All customers are unique individuals, and therefore have unique mindsets. For every existing category of product (or service) and every new category, you can dream up segmentation schemes. You can use characteristics of the customers’ mindset, usage scenarios, buying behavior, channel preferences, brand preferences; all sorts of “reasons” to define your segmentation schemes. You make sure it’s some intrinsic property of the person that “stays coupled to him or her” (at least for your business cycle duration). If you are new at this game, you might first consider a pure 2 set partition, think of a two segments that comprise the totality of all your (potential) customers, or “your target market”. The key is to make sure that your customer segmentation is not tied to marketing channel. More and more customers are not “situated” in their zipcode, but they are mobile, their phones (smartphones, tablets, e-commerce transactions) are all mobile. So customers are no longer 1:1 with a location; that’s so old school. If you are concerned only with physical distribution, local vendors, bricks and mortar, branch offices, than fine, use region.

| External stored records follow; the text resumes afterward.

(** With a password set, a client that authenticates first is answered
    "OK" and then served like on an open server. *)
Theorem conn_auth_then_requests (password : gostring) (cs : list (gostring * list Value)) (w : W) :
  password ≠ [] → request_ok (str "AUTH", [VBulk password]) → Forall request_ok cs →
  handleConn handlers onWrite password
    (Marshal (request_value (str "AUTH", [VBulk password])) :: ((λ c, Marshal (request_value c)) <$> cs)) w =
  '(w', o) ← exec_commands handlers onWrite cs w; Ret (w', Marshal (VString (str "OK")) ++ o).
Proof.
  intros Hp (Hu & Hwf & Hl) Hcs. pose proof (requests_size cs Hcs) as Hsz.
  unfold handleConn. rewrite bool_decide_eq_false_2 by done.
  set (v := request_value (str "AUTH", [VBulk password])) in *.
  cbn [stream_size]. pose proof (Marshal_pos v Hwf) as Hpos. rewrite Nat.add_1_r. cbn [conn_loop].
  rewrite <-(app_nil_r (Marshal v)). rewrite Resp_Read_segment by (rewrite ?app_nil_r; done). cbn [mbind go_bind rsrc].
  assert (serve_value handlers onWrite password false v w = Ret (true, [VString (str "OK")], w)) as ->.
  { unfold serve_value, v, request_value, VArray. cbn [v_Type v_Array negb fst snd v_Bulk VBulk]. rewrite ToUpper_is_upper by done. rewrite !bool_decide_eq_true_2 by done. done. }
  cbn [mbind go_bind foldl]. rewrite conn_loop_skip. apply conn_loop_requests; [done|rewrite ?app_nil_r; lia].
Qed.

(** C21: With a password set, nothing is executed before authentication: as
    long as the client sends no [AUTH] with the right password, neither a
    handler nor the log callback runs, whatever bytes it sends and however
    they are cut into segments. *)
Theorem conn_auth_required (password : gostring) (conn : stream) (w w' : W) (out : list byte) :
  password ≠ [] →
  Forall (λ v, authenticates password v = false) (conn_values (stream_size conn + 1) conn) →
  handleConn handlers onWrite password conn w = Ret (w', out) → w' = w.
Proof.
  intros Hp Hv E. unfold handleConn in E. rewrite bool_decide_eq_false_2 in E by done.
  by eapply conn_loop_unauthenticated.
Qed.

(** A request that arrives in the same segment as an earlier one is
    dropped: the loop throws the buffered reader, and the bytes it holds,
    away after every value. *)
Theorem conn_pipelined_lost (c : gostring * list Value) (rest : list byte) (w : W) :
  request_ok c → length (Marshal (request_value c) ++ rest) ≤ bufSize →
  handleConn handlers onWrite [] [Marshal (request_value c) ++ rest] w = exec_commands handlers onWrite [c] w.
Proof.
  intros (Hu & Hwf & _) Hl. unfold handleConn. change (bool_decide ([] = [])) with true.
  rewrite Nat.add_1_r. cbn [stream_size conn_loop]. rewrite Resp_Read_segment by done. cbn [mbind go_bind rsrc].
  destruct c as [name args]. rewrite serve_request by done. cbn [exec_commands].
  pose proof (Marshal_pos _ Hwf) as Hpos. rewrite length_app.
  assert (∃ n, length (Marshal (request_value (name, args))) + length rest + 0 = S n) as [n ->].
  { exists (length (Marshal (request_value (name, args))) + length rest - 1). lia. }
  destruct (handlers !! name) as [h|]; [|done].
  destruct (dispatch onWrite h name args w) as [[w1 r]| | |]; cbn [mbind go_bind]; [|done..].
  rewrite app_nil_r. done.
Qed.

(** A connection loop ends with its input: on any bytes, if the handlers
    and the log callback come back, [handleConn] returns or panics in the
    parser. *)
Theorem conn_terminates (password : gostring) (conn : stream) (w : W) :
  (∀ name h args w0, handlers !! name = Some h → returns (dispatch onWrite h name args w0)) →
  handleConn handlers onWrite password conn w = Panic ∨ returns (handleConn handlers onWrite password conn w).
Proof.
  intros Hret. unfold handleConn. generalize (bool_decide (password = [])) as auth. intros auth.
  generalize (@nil byte) as out. intros out. assert (stream_size conn < stream_size conn + 1) as Hf by lia. revert Hf.
  generalize (stream_size conn + 1) as fuel. intros fuel. revert conn auth out w.
  induction fuel as [|f IH]; intros conn auth out w Hf; [lia|]. cbn [conn_loop].
  destruct (proj1 (Read_fuel_total (2 * rd_size (NewReader conn) + 1)) (NewReader conn)) as [E|(rd & v & E & Hle & Hp)];
    [lia| |]; fold (Resp_Read (NewReader conn)) in E; rewrite E; cbn [mbind go_bind]; [by left|].
  destruct v as [e|v]; [right; by eexists|].
  assert (∃ r, serve_value handlers onWrite password auth v w = Ret r) as [[[auth' rs] w1] ->].
  { unfold serve_value. repeat case_match; try by eexists.
    match goal with Hh : handlers !! _ = Some _, a : list Value |- _ => destruct (Hret _ _ a w Hh) as [[w' r] ->] end.
    by eexists. }
  cbn [mbind go_bind]. apply IH. unfold rd_size in *. simpl in Hp. lia.
Qed.

(** The same command has the same effect over HTTP and over gRPC, and
    both transports answer with the reply of the handler. *)
Theorem http_grpc_agree (name : gostring) (args : list gostring) (w w' : W) (pb : ResponseValue) :
  is_Some (handlers !! ToUpper name) →
  Exec handlers onWrite name args w = Ret (w', pb) →
  ∃ v, pb = respValueToProto v ∧
    handleCommand handlers onWrite (mkRequest (str "POST") (Some (name :: args))) w = Ret (w', (200%Z, respToJSON v)).
Proof.
  intros [h Hh] E. unfold Exec, handleCommand in *. rewrite Hh in *. rewrite bool_decide_eq_true_2 by done. simpl.
  rewrite Hh. destruct (dispatch onWrite h (ToUpper name) _ w) as [[w1 r]| | |]; simplify_eq/=. by exists r.
Qed.
End theorems.

(** The connection limit: with [maxConns > 0] never more than [maxConns]
    connections are served at a time, and a connection is refused only when
    that many are. *)
Theorem conn_limit (maxConns : Z) (l : Listener) :
  (0 < maxConns)%Z → listening maxConns l →
  (Z.of_nat (ls_active l) ≤ maxConns)%Z ∧
  ((on_accept l).2 = false ↔ Z.of_nat (ls_active l) = maxConns).
Proof.
  intros Hm Hl. destruct (listening_sem maxConns l Hm Hl) as [Hs Ha]. split; [lia|].
  unfold on_accept. rewrite Hs. case_bool_decide; simpl; split; (done || lia).
Qed.

(** ** Witnesses: a server that counts the commands it has served *)
#[local] Instance upper_id : UnicodeUpper := λ s, s.

Definition count_handlers : gmap gostring (list Value → nat → go (nat * Value)) :=
  {[ str "PING" := λ args n, Ret (S n, VString (str "PONG")) ]}.
Definition count_write : option (gostring → list Value → nat → go nat) := Some (λ _ _ n, Ret (n + 10)).

Definition ping_req : gostring * list Value := (str "PING", []).
Definition nope_req : gostring * list Value := (str "NOPE", [VBulk (str "x")]).
Definition auth_req : gostring * list Value := (str "AUTH", [VBulk (str "secret")]).

Lemma ping_req_ok : request_ok ping_req.
Proof. split_and!; [reflexivity..|]. apply Nat.leb_le. vm_compute. reflexivity. Qed.
Lemma nope_req_ok : request_ok nope_req.
Proof. split_and!; [reflexivity..|]. apply Nat.leb_le. vm_compute. reflexivity. Qed.
Lemma auth_req_ok : request_ok auth_req.
Proof. split_and!; [reflexivity..|]. apply Nat.leb_le. vm_compute. reflexivity. Qed.

Lemma conn_serves_requests_witness :
  handleConn count_handlers count_write [] ((λ c, Marshal (request_value c)) <$> [ping_req; nope_req; ping_req]) 0
    = Ret (22, str "+PONG" ++ CRLF ++ str "+PONG" ++ CRLF).
Proof.
  rewrite conn_serves_requests; [vm_compute; reflexivity|].
  apply Forall_cons_2; [apply ping_req_ok|]. apply Forall_cons_2; [apply nope_req_ok|].
  apply Forall_cons_2; [apply ping_req_ok|]. apply Forall_nil_2.
Defined.

Lemma conn_auth_then_requests_witness :
  handleConn count_handlers count_write (str "secret")
    (Marshal (request_value auth_req) :: ((λ c, Marshal (request_value c)) <$> [ping_req])) 0
    = Ret (11, str "+OK" ++ CRLF ++ str "+PONG" ++ CRLF).
Proof.
  unfold auth_req. rewrite conn_auth_then_requests; [vm_compute; reflexivity|discriminate|apply auth_req_ok|].
  apply Forall_cons_2; [apply ping_req_ok|apply Forall_nil_2].
Defined.

Lemma conn_auth_required_witness :
  ∃ w' out, handleConn count_handlers count_write (str "secret") [Marshal (request_value ping_req)] 7 = Ret (w', out) ∧ w' = 7.
Proof.
  destruct (handleConn count_handlers count_write (str "secret") [Marshal (request_value ping_req)] 7)
    as [[w' out]| | |] eqn:E; [|vm_compute in E; discriminate E..].
  exists w', out. split; [reflexivity|].
  apply (conn_auth_required count_handlers count_write (str "secret") [Marshal (request_value ping_req)] 7 w' out).
  - discriminate.
  - vm_compute. repeat constructor.
  - exact E.
Defined.

Lemma conn_pipelined_lost_witness :
  handleConn count_handlers count_write [] [Marshal (request_value ping_req) ++ Marshal (request_value ping_req)] 0
    = Ret (11, str "+PONG" ++ CRLF).
Proof.
  rewrite conn_pipelined_lost; [vm_compute; reflexivity|apply ping_req_ok|]. apply Nat.leb_le. vm_compute. reflexivity.
Defined.

Lemma conn_terminates_witness :
  let conn := [str "*1"; CRLF ++ str "$-5" ++ CRLF; str "junk"] in
  handleConn count_handlers count_write [] conn 0 = Panic ∨ returns (handleConn count_handlers count_write [] conn 0).
Proof.
  intros conn. apply conn_terminates. intros name h args w Hh. unfold count_handlers in Hh.
  apply lookup_singleton_Some in Hh as [_ <-]. by eexists.
Defined.

Lemma http_grpc_agree_witness :
  ∃ v, mkResponse TypeString (str "PONG") 0 [] [] = respValueToProto v ∧
    handleCommand count_handlers count_write (mkRequest (str "POST") (Some [str "ping"])) 0 = Ret (11, (200%Z, respToJSON v)).
Proof.
  apply (http_grpc_agree count_handlers count_write (str "ping") []).
  - eexists. vm_compute. reflexivity.
  - vm_compute. reflexivity.
Defined.

Lemma conn_limit_witness :
  let l := (on_accept (on_accept (Listen_start 2)).1).1 in
  (Z.of_nat (ls_active l) ≤ 2)%Z ∧ ((on_accept l).2 = false ↔ Z.of_nat (ls_active l) = 2%Z).
Proof.
  apply conn_limit; [lia|]. eapply listening_step; [|apply step_accept].
  eapply listening_step; [|apply step_accept]. apply listening_start.
Defined.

It’s easiest to consider a partition with hard (crisp) boundaries; for example either a person falls into segment 1, or 2. Never both. In the big picture, segments that work best may have loose or fuzzy boundaries, and also may overlap. Consider the crisp age group segments 18-24, then 25-40. They are well defined and don’t overlap. The age group segments 18-24, 20-30, overlap quite a lot, yet remain crisply defined. Now consider those who’s favorite color is silver, vs. gold. How can you possibly define who’s in which set from the outside, without speaking to each individual. This can be tested online, uniquely by your firm, but chances are you cannot buy a third party report with two list of such customers.
Now consider the set of customers who’s behavior is “relational”, vs. “transactional”. This slideshare presentation below is a great example of a “mindset” 2-set partition on a potential target market. For each brand, product category, and product instance, with appropriate awareness in the market, you can test which customers “behave” in such a way that they can be categorized into those two segments.